Gubernur Jambi, Al Haris, terus mendorong percepatan perolehan participating interest (PI) 10 persen bagi daerah tersebut dalam wilayah kerja minyak dan gas bumi dengan berkoordinasi dengan kontraktor kontrak kerja sama (KKKS) migas. PI adalah proporsi kepemilikan dalam produksi dan eksplorasi suatu wilayah kerja migas yang juga merupakan keikutsertaan badan usaha, termasuk BUMD, dalam pengelolaan hulu migas. Untuk mencapai hal ini, pemerintah provinsi bersama DPRD Jambi membentuk panitia khusus (pansus) untuk mempercepat penyelesaian. Prosesnya telah dimulai dengan surat-surat resmi kepada perusahaan PetroChina Internasional Jabung dan tinggal menunggu jawaban mereka.
PetroChina, sebagai perusahaan milik negara Tiongkok, juga meminta persetujuan dari pemerintah asal negara itu terkait partisipasi mereka di Jambi. Gubernur Al Haris berharap pimpinan PetroChina akan segera berkunjung ke Jambi untuk membahas PI 10 persen sesuai aturan Permen ESDM No. 1 tahun 2025 yang mengatur tentang regulasi partisipasi dalam pengelolaan wilayah kerja migas. Aturan ini bertujuan untuk meningkatkan pendapatan daerah dari eksploitasi sumber daya alam mereka.

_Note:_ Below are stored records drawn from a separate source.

(** C6: for a minimal or full payload the handler decodes the
    [transaction] of the payload and simulates it; a decoding failure, a
    failed simulation call or a simulation error is answered with status
    400 and [isValid: false]; after a clean simulation the [signature] of
    the payload is looked up, a transaction found on the ledger is answered
    with status 400, [isValid: false] and the reason that it is already
    executed, and an absent one with status 200 and [isValid: true]. *)
Theorem verify_embedded_transaction
        (req_body : JValue) (n : Network) (d : TransactionData) (st : St World) :
  verify_request req_body n d ->
  td_format d = minimal \/ td_format d = full ->
  let payload := field (field req_body "paymentPayload") "payload" in
  (forall e,
      Transaction_from lib (field payload "transaction") = Throw e ->
      exists r,
        verify_ req_body st = (Returns r, st)
        /\ rejects_with r ("Transaction validation failed: " ++ e))
  /\ (forall tx,
         Transaction_from lib (field payload "transaction") = Ok tx ->
         let sim := rpc_simulateTransaction L n tx (world st) in
         let simulated := EvSimulate n tx (fst sim) :: trace st in
         let look := rpc_getTransaction L n (field payload "signature") (snd sim) in
         let looked :=
           EvGetTransaction n (field payload "signature") (fst look) :: simulated in
         (forall e,
             fst sim = Throw e ->
             exists r,
               verify_ req_body st = (Returns r, mkSt (snd sim) simulated)
               /\ rejects_with r ("Transaction validation failed: " ++ e))
         /\ (forall err,
                fst sim = Ok err -> truthy err = true ->
                exists r,
                  verify_ req_body st = (Returns r, mkSt (snd sim) simulated)
                  /\ rejects_with r ("Transaction simulation failed: "
                                       ++ JSON_stringify lib err))
         /\ (forall err found,
                fst sim = Ok err -> truthy err = false ->
                fst look = Ok (Some found) ->
                exists r,
                  verify_ req_body st = (Returns r, mkSt (snd look) looked)
                  /\ rejects_with r "Transaction already executed on blockchain")
         /\ (forall err,
                fst sim = Ok err -> truthy err = false ->
                fst look = Ok None ->
                exists r,
                  verify_ req_body st = (Returns r, mkSt (snd look) looked)
                  /\ accepts r)).
Proof.
  intros Hgates Hfmt payload. subst payload.
  destruct (extract_embedded_fields _ _ (vr_payload _ _ _ Hgates) Hfmt) as [Hsig Htx].
  rewrite <- Hsig, <- Htx.
  destruct (verify_embedded_steps req_body n d st Hgates Hfmt) as [Hdecode Hdecoded].
  split.
  - intros e He. eexists. split; [exact (Hdecode e He) |]. repeat split.
  - intros tx Htx' sim simulated look looked.
    destruct (Hdecoded tx Htx') as (Hcall & Herror & Hfound & Habsent).
    repeat split.
    + intros e He. eexists. split; [exact (Hcall e He) |]. repeat split.
    + intros err Hsim Herr. eexists. split; [exact (Herror err Hsim Herr) |]. repeat split.
    + intros err found Hsim Herr Hlook.
      eexists. split; [exact (Hfound err found Hsim Herr Hlook) |]. repeat split.
    + intros err Hsim Herr Hlook.
      eexists. split; [exact (proj1 (Habsent err Hsim Herr Hlook)) |]. repeat split.
Qed.

(** C10: when the simulation is clean and the lookup made for replay
    protection itself fails, the failure is swallowed and the payload is
    accepted, exactly as if the signature were absent. *)
Theorem replay_lookup_failure_accepts
        (req_body : JValue) (n : Network) (d : TransactionData) (tx : Transaction)
        (st : St World) (err : JValue) (e : Error) :
  verify_request req_body n d ->
  td_format d = minimal \/ td_format d = full ->
  Transaction_from lib (td_transaction d) = Ok tx ->
  let sim := rpc_simulateTransaction L n tx (world st) in
  let look := rpc_getTransaction L n (td_signature d) (snd sim) in
  fst sim = Ok err -> truthy err = false ->
  fst look = Throw e ->
  verify_ req_body st
  = (Returns (accept_ d (field req_body "paymentPayload")),
     mkSt (snd look)
          (EvGetTransaction n (td_signature d) (Throw e)
             :: EvSimulate n tx (Ok err) :: trace st))
  /\ status (accept_ d (field req_body "paymentPayload")) = 200
  /\ field (body (accept_ d (field req_body "paymentPayload"))) "isValid" = JBool true.
Proof.
  intros Hgates Hfmt Htx sim look Hsim Herr Hlook.
  assert (Htruthy : truthy (td_transaction d) = true).
  { destruct Hgates as [_ _ Hpay]. unfold extractTransactionData in Hpay.
    destruct (member _ "payload") as [payload|]; [|discriminate]. cbn [rbind] in Hpay.
    repeat match type of Hpay with
           | (if ?c then _ else _) = _ => destruct c eqn:?; try discriminate Hpay
           end;
      inversion Hpay; subst d; cbn in Hfmt; destruct Hfmt; try discriminate;
      cbn [td_transaction];
      repeat match goal with
             | H : _ && _ = true |- _ => apply andb_prop in H; destruct H
             end; assumption. }
  rewrite (verify_after_gates _ _ _ _ Hgates).
  split; [| split; reflexivity].
  assert (Hchecks :
            verify_checks_ (Conn n) d st
            = (Returns None,
               mkSt (snd look)
                    (EvGetTransaction n (td_signature d) (Throw e)
                       :: EvSimulate n tx (Ok err) :: trace st))).
  { subst look sim. unfold verify_checks.
    destruct Hfmt as [Hm | Hm]; rewrite Hm, Htruthy; cbn [negb];
      unfold bind, lift, try_catch, ret, throw, simulateTransaction, getTransaction, await;
      rewrite Htx;
      destruct (rpc_simulateTransaction L n tx (world st)) as [a w1];
      cbn [fst snd] in *; subst a; cbn [lift ret world trace]; rewrite Herr;
      cbn [world trace];
      destruct (rpc_getTransaction L n (td_signature d) w1) as [b w2];
      cbn [fst snd] in *; subst b; reflexivity. }
  rewrite Hchecks. reflexivity.
Qed.

(** *** What verification does to the ledger *)

(** A computation that only adds simulations and lookups to the trace. *)
Definition only_reads {A} (m : M World A) : Prop :=
  forall st, exists new,
    trace (snd (m st)) = (new ++ trace st)%list /\ Forall read_event new.

Lemma only_reads_ret {A} (a : A) : only_reads (ret a).
Proof. intros st. exists []. split; [reflexivity | constructor]. Qed.

Lemma only_reads_throw {A} (e : Error) : only_reads (@throw World A e).
Proof. intros st. exists []. split; [reflexivity | constructor]. Qed.

Lemma only_reads_lift {A} (r : Result A) : only_reads (@lift World A r).
Proof. destruct r; [apply only_reads_ret | apply only_reads_throw]. Qed.

Lemma only_reads_bind {A B} (m : M World A) (k : A -> M World B) :
  only_reads m -> (forall a, only_reads (k a)) -> only_reads (bind m k).
Proof.
  intros Hm Hk st. unfold bind.
  destruct (Hm st) as (new1 & Htrace1 & Hread1).
  destruct (m st) as [[a|e|] st1]; cbn [snd] in *.
  - destruct (Hk a st1) as (new2 & Htrace2 & Hread2).
    exists (new2 ++ new1)%list. rewrite Htrace2, Htrace1, app_assoc.
    split; [reflexivity | apply Forall_app; split; assumption].
  - exists new1. split; assumption.
  - exists new1. split; assumption.
Qed.

Lemma only_reads_try_catch {A} (m : M World A) (handler : Error -> M World A) :
  only_reads m -> (forall e, only_reads (handler e)) -> only_reads (try_catch m handler).
Proof.
  intros Hm Hh st. unfold try_catch.
  destruct (Hm st) as (new1 & Htrace1 & Hread1).
  destruct (m st) as [[a|e|] st1]; cbn [snd] in *.
  - exists new1. split; assumption.
  - destruct (Hh e st1) as (new2 & Htrace2 & Hread2).
    exists (new2 ++ new1)%list. rewrite Htrace2, Htrace1, app_assoc.
    split; [reflexivity | apply Forall_app; split; assumption].
  - exists new1. split; assumption.
Qed.

Lemma only_reads_simulate (c : Connection) (tx : Transaction) :
  only_reads (simulateTransaction L c tx).
Proof.
  destruct c as [n | name]; [| apply only_reads_throw].
  intros st. cbn [simulateTransaction]. unfold await.
  destruct (rpc_simulateTransaction L n tx (world st)) as [answer w].
  exists [EvSimulate n tx answer].
  destruct answer; cbn; split; try reflexivity; repeat constructor.
Qed.

Lemma only_reads_getTransaction (c : Connection) (sig : JValue) :
  only_reads (getTransaction L c sig).
Proof.
  destruct c as [n | name]; [| apply only_reads_throw].
  intros st. cbn [getTransaction]. unfold await.
  destruct (rpc_getTransaction L n sig (world st)) as [answer w].
  exists [EvGetTransaction n sig answer].
  destruct answer; cbn; split; try reflexivity; repeat constructor.
Qed.

Ltac only_reads_steps :=
  repeat first
    [ apply only_reads_ret | apply only_reads_throw | apply only_reads_lift
    | apply only_reads_simulate | apply only_reads_getTransaction
    | apply only_reads_bind | apply only_reads_try_catch
    | match goal with
      | |- forall _, _ => intro
      | |- only_reads (if ?b then _ else _) => destruct b
      | |- only_reads (match ?x with _ => _ end) => destruct x
      end ].

Lemma verify_only_reads (req_body : JValue) : only_reads (verify_ req_body).
Proof. unfold verify, verify_checks. cbv zeta. only_reads_steps. Qed.

Lemma read_event_not_broadcast (new : list Event) :
  Forall read_event new -> forallb (fun e => negb (is_broadcast e)) new = true.
Proof.
  induction 1 as [| e rest He _ IH]; [reflexivity |].
  cbn [forallb]. rewrite IH. destruct e; cbn in *; try contradiction; reflexivity.
Qed.

(** Lookups that are read-only: what simulation and [getTransaction]
    answer depends only on a part [view] of the world, the ledger's
    contents, and neither of them changes that part. *)
Record ReadOnlyLookups {V : Type} (view : World -> V) : Prop := {
  simulate_reads : forall n tx w1 w2,
      view w1 = view w2 ->
      fst (rpc_simulateTransaction L n tx w1) = fst (rpc_simulateTransaction L n tx w2);
  simulate_keeps : forall n tx w,
      view (snd (rpc_simulateTransaction L n tx w)) = view w;
  lookup_reads : forall n sig w1 w2,
      view w1 = view w2 ->
      fst (rpc_getTransaction L n sig w1) = fst (rpc_getTransaction L n sig w2);
  lookup_keeps : forall n sig w,
      view (snd (rpc_getTransaction L n sig w)) = view w
}.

Peran pansus IP Migas juga diharapkan hadir dalam pembahasan ini. Gubernur menegaskan bahwa tidak ada masalah dalam negeri yang menghambat proses ini, dan tinggal menunggu persetujuan dari PetroChina dan pihak terkait di Tiongkok. Langkah ini sejalan dengan upaya untuk memberikan PI 10 persen kepada daerah penghasil sesuai ketentuan yang ada. Semua proses ini dilakukan dengan transparansi dan dalam kerangka hukum yang berlaku untuk memastikan keadilan dalam pengelolaan sumber daya alam di Jambi.